Levi Jones

No. 76
- Position: Offensive tackle

Personal information
- Born: August 24, 1979 (age 46) Eloy, Arizona, U.S.
- Listed height: 6 ft 5 in (1.96 m)
- Listed weight: 310 lb (141 kg)

Career information
- High school: Santa Cruz Valley Union (Eloy)
- College: Arizona State (1997–2001)
- NFL draft: 2002: 1st round, 10th overall pick

Career history
- Cincinnati Bengals (2002–2008); Washington Redskins (2009);

Awards and highlights
- PFWA All-Rookie Team (2002); Second-team All-American (2001); Morris Trophy (2001); First-team All-Pac-10 (2001); Second-team All-Pac-10 (2000);

Career NFL statistics
- Games played: 103
- Games started: 97
- Stats at Pro Football Reference

= Levi Jones =

American football player (born 1979)

Levi J. Jones (born August 24, 1979) is an American former professional football player who was an offensive tackle in the National Football League (NFL). He played college football for the Arizona State Sun Devils and was selected by the Cincinnati Bengals in the first round of the 2002 NFL draft.

==College career==
Jones attended Arizona State University. Levi originally went on an academic scholarship, but decided to walk-on to the football team. He earned a bachelor's degree in exercise science with a minor in business.

==Professional career==

===Cincinnati Bengals===
Jones was drafted by the Cincinnati Bengals in the first round (10th overall) of the 2002 NFL draft.

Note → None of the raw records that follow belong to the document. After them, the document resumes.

Definition fuse_value (p : FUSEParams) : value :=
  fields [fields [VBool (fg_SleepInsteadOfExit p); VString (fg_CoordPoint p); VString (fg_ConfigBucketName p); VString (fg_ContextName p)];
    VSlice (bundle_value <$> fp_Bundles p)].

Definition db_value (b : pgParamsDBParams) : value :=
  fields [VString (dp_Name b); VInt (dp_Port b); VString (dp_DestRepo b); VString (dp_DestMessage b); VString (dp_DestLabel b);
    VString (dp_DestBundleID b); VString (dp_SrcRepo b); VString (dp_SrcLabel b); VString (dp_SrcBundle b)].

Definition pg_value (p : PGParams) : value :=
  fields [fields [VBool (pg_SleepInsteadOfExit p); VBool (pg_IgnorePGVersionMismatch p); VString (pg_CoordPoint p);
      fields [VString (pg_ContributorName p); VString (pg_ContributorEmail p)]];
    VSlice (db_value <$> pg_Databases p)].

(** ** params.go: separators *)

Fixpoint uniq_runes (rs seen : list Z) : list Z :=
  match rs with
  | [] => seen
  | r :: rs' => uniq_runes rs' (if decide (r ∈ seen) then seen else seen ++ [r])
  end.

Definition stringToUniqRunes (str : string) : list Z := uniq_runes (Utf8.runes str) [].

Definition merge_rune (rv : string) (r : Z) : string := if decide (r ∈ Utf8.runes rv) then rv else rv +:+ Utf8.EncodeRune r.

Definition mergeAndUniqifyRunes (runesArrs : list string) : string :=
  fold_left (fun rv s => fold_left merge_rune (Utf8.runes s) rv) runesArrs "".

(** The loop of randCharNotInString; 46 is a full stop. *)

Fixpoint rand_loop (fuel : nat) (runes : list Z) (addRune : Z) : option Z :=
  match fuel with
  | O => None
  | S fuel' =>
      if decide (addRune ∈ runes) then
        let next := (addRune + 1)%Z in rand_loop fuel' runes (if decide (next = 46%Z) then (next + 1)%Z else next)
      else Some addRune
  end.

(** A loop over n runes ends after n rounds. *)

Definition randCharNotInString (str : string) : option string :=
  let runes := stringToUniqRunes str in Utf8.EncodeRune <$> rand_loop (S (length runes)) runes 48.

Record separators : Type := mkSeps {
  itemSep : string;
  kvSep : string
}.

Definition setSeparators (paramsStruct : value) : res (option separators) :=
  stringVals ← fieldsAsStringValues paramsStruct;
  let invalidSeps := mergeAndUniqifyRunes stringVals in
  Ok (item ← randCharNotInString invalidSeps; kv ← randCharNotInString (invalidSeps +:+ item); Some (mkSeps item kv)).

(** ** params.go: the strings *)

Fixpoint Contains (s sub : string) : bool :=
  match Strings.strip sub s with
  | Some _ => true
  | None => match s with EmptyString => false | String _ s' => Contains s' sub end
  end.

Definition TrimSuffix (s suffix : string) : string := default s (Strings.strip_suffix suffix s).

Section strings.
Variable seps : separators.

Definition containsSep (val : string) : bool := Contains val (itemSep seps) || Contains val (kvSep seps).

Definition appendToParamString (paramString paramName paramVal : string) : res string :=
  if decide (paramVal = "") then Ok paramString
  else if containsSep paramVal then Err (ErrMsg "variables may not contain separator values")
  else Ok (paramString +:+ paramName +:+ kvSep seps +:+ paramVal +:+ itemSep seps).

Definition because (what : string) {A} (r : res A) : res A :=
  match r with Err e => Err (ErrMsg (what +:+ ": " +:+ Errors.to_string e)) | _ => r end.

Fixpoint append_params (l : list (string * string)) (rv : string) : res string :=
  match l with
  | [] => Ok rv
  | (name, val) :: l' => rv' ← because "build parameter string" (appendToParamString rv name val); append_params l' rv'
  end.

Definition fuseParamsGlobalString (p : FUSEParams) : res string :=
  let rv := itemSep seps +:+ kvSep seps +:+ (if fg_SleepInsteadOfExit p then "S" +:+ itemSep seps else "") in
  if decide (fg_CoordPoint p = "") then Err (ErrMsg "coordination point not set")
  else
    rv ← append_params [("c", fg_CoordPoint p)] rv;
    if decide (fg_ConfigBucketName p = "") then Err (ErrMsg "config bucket not set")
    else
      rv ← append_params [("b", fg_ConfigBucketName p)] rv;
      if decide (fg_ContextName p = "") then Err (ErrMsg "context not set")
      else
        rv ← append_params [("a", fg_ContextName p)] rv;
        Ok (TrimSuffix rv (itemSep seps)).

Definition bundle_params (b : fuseParamsBundleParams) : list (string * string) :=
  [("sp", bp_SrcPath b); ("sr", bp_SrcRepo b); ("sl", bp_SrcLabel b); ("sb", bp_SrcBundle b); ("dp", bp_DestPath b);
   ("dr", bp_DestRepo b); ("dm", bp_DestMessage b); ("dl", bp_DestLabel b); ("dif", bp_DestBundleID b)].

Definition fuseParamsBundleString (b : fuseParamsBundleParams) : res string :=
  rv ← append_params (bundle_params b) (itemSep seps +:+ kvSep seps); Ok (TrimSuffix rv (itemSep seps)).

Fixpoint fuseParamsBundleStrings (bs : list fuseParamsBundleParams) (rv : gmap string string) : res (gmap string string) :=
  match bs with
  | [] => Ok rv
  | b :: bs' =>
      bundleString ← because "parameterize individual bundle" (fuseParamsBundleString b);
      fuseParamsBundleStrings bs' (<[bp_Name b := bundleString]> rv)
  end.

Definition pgParamsGlobalString (p : PGParams) : res string :=
  let rv := itemSep seps +:+ kvSep seps +:+ (if pg_SleepInsteadOfExit p then "S" +:+ itemSep seps else "") in
  if decide (pg_CoordPoint p = "") then Err (ErrMsg "coordination point not set")
  else
    rv ← append_params [("c", pg_CoordPoint p); ("V", if pg_IgnorePGVersionMismatch p then "true" else "false")] rv;
    Ok (TrimSuffix rv (itemSep seps)).

Definition db_params (b : pgParamsDBParams) : list (string * string) :=
  [("p", Itoa (dp_Port b)); ("m", dp_DestMessage b); ("l", dp_DestLabel b); ("r", dp_DestRepo b); ("sl", dp_SrcLabel b);
   ("sr", dp_SrcRepo b); ("sb", dp_SrcBundle b)].

Definition pgParamsDatabaseString (b : pgParamsDBParams) : res string :=
  rv ← append_params (db_params b) (itemSep seps +:+ kvSep seps); Ok (TrimSuffix rv (itemSep seps)).

Fixpoint pgParamsDatabaseStrings (bs : list pgParamsDBParams) (rv : gmap string string) : res (gmap string string) :=
  match bs with
  | [] => Ok rv
  | b :: bs' =>
      dbString ← because "parameterize individual database" (pgParamsDatabaseString b);
      pgParamsDatabaseStrings bs' (<[dp_Name b := dbString]> rv)
  end.

End strings.

Definition fuseGlobalsEnvVar : string := "dm_fuse_opts".

Definition bundleEnvVarPrefix : string := "dm_fuse_bd_".

Definition pgGlobalsEnvVar : string := "dm_pg_opts".

Definition dbEnvVarPrefix : string := "dm_pg_db_".

Definition with_prefix (prefix : string) (m : gmap string string) : gmap string string := kmap (String.append prefix) m.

On July 25, 2006, Jones signed a six-year, $30 million contract extension with the Bengals.

Less than a month after the Bengals selected Alabama offensive tackle Andre Smith sixth overall in the 2009 NFL draft, the team released Jones on May 6, 2009.

===Washington Redskins===
On October 20, 2009, Jones signed a free agent contract with the Washington Redskins and was the starting left tackle.

==Personal==

===Las Vegas scuffle===
In March 2007, Joey Porter and Jones were involved in a brawl at a Las Vegas casino. Porter still had unresolved issues with Jones from their days in the AFC North between Porter's Pittsburgh Steelers and Jones' Cincinnati Bengals. On May 30, Porter pleaded not guilty to misdemeanor battery and was ordered to pay a $1,000 fine. Porter was docked 3 game paychecks for his actions. Later reports into the incident revealed that it was not just Porter, but also 6 of his friends including convicted felon Ross Earl who attacked Jones.